## EXERCISE OBJECTIVE
When you reach the line with "destruct Hinv as" in the data below, begin printing lines exactly, and stop once the line with "Theorem offset_position_roundtrip content" has been printed.

BEGIN DATA TO PROCESS

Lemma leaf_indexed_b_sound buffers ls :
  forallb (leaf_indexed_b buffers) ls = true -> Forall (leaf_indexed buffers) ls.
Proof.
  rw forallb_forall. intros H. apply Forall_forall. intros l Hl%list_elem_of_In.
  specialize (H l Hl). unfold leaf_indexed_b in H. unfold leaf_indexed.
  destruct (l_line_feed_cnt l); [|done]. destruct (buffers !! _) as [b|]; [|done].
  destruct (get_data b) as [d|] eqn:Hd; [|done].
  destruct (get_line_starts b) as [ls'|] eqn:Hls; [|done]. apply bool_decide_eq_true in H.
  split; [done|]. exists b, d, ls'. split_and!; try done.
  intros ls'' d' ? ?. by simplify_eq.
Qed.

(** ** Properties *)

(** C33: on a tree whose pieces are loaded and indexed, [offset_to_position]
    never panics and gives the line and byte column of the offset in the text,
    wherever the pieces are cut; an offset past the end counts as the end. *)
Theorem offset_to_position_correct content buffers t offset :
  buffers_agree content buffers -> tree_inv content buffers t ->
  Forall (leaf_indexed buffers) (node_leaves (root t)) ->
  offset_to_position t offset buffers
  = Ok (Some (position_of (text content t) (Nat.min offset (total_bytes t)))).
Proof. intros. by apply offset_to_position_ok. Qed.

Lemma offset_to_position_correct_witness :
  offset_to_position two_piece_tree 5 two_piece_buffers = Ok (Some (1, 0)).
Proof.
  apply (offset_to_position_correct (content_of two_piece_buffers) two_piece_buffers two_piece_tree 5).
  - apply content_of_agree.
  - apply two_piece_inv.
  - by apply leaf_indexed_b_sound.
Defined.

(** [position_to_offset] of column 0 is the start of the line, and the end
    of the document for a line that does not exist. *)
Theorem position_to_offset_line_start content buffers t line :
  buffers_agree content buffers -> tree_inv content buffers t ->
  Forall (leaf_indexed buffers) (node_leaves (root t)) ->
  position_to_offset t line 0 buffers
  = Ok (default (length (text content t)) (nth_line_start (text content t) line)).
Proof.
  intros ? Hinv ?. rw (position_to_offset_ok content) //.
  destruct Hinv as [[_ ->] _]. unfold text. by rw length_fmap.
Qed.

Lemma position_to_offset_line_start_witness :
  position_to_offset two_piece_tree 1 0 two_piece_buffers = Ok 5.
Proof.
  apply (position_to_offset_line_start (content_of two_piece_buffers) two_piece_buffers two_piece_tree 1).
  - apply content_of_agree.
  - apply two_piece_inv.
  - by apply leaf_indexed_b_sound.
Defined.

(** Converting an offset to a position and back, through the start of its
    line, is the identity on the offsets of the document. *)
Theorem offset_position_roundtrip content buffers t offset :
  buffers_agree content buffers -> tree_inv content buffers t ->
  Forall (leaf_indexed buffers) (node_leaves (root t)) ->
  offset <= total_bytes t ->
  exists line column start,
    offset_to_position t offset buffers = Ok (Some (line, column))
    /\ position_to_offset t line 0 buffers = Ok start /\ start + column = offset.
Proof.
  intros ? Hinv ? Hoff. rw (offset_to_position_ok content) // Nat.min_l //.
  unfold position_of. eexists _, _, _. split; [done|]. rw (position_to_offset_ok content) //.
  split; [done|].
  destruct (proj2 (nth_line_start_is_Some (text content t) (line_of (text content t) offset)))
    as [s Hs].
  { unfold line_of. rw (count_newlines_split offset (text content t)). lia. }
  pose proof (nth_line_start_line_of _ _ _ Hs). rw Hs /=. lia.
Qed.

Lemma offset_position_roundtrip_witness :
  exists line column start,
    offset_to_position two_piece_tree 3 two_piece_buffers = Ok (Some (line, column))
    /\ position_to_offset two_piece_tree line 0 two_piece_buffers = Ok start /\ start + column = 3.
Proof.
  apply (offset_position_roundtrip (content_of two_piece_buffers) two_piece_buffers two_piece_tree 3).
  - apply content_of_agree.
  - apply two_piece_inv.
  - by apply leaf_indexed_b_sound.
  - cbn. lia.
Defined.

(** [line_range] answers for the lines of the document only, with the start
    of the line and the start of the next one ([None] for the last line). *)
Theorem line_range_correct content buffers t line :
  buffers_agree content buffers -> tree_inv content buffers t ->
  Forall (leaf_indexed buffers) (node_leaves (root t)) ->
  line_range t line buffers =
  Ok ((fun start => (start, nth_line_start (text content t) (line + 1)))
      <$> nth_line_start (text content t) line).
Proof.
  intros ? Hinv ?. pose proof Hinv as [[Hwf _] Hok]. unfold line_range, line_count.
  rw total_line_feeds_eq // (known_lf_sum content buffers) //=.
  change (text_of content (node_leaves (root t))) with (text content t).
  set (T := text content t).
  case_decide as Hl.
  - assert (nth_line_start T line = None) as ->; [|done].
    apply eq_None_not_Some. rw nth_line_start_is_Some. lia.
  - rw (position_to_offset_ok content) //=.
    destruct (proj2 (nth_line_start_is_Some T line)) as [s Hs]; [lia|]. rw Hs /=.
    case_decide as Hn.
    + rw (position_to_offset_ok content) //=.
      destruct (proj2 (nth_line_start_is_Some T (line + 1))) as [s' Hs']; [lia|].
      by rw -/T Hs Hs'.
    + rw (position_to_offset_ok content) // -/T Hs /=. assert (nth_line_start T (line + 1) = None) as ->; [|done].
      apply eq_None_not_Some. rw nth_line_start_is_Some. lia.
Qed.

END DATA TO PROCESS

## WRITTEN ANSWER
  destruct Hinv as [[_ ->] _]. unfold text. by rw length_fmap.
Qed.

Lemma position_to_offset_line_start_witness :
  position_to_offset two_piece_tree 1 0 two_piece_buffers = Ok 5.
Proof.
  apply (position_to_offset_line_start (content_of two_piece_buffers) two_piece_buffers two_piece_tree 1).
  - apply content_of_agree.
  - apply two_piece_inv.
  - by apply leaf_indexed_b_sound.
Defined.

(** Converting an offset to a position and back, through the start of its
    line, is the identity on the offsets of the document. *)
Theorem offset_position_roundtrip content buffers t offset :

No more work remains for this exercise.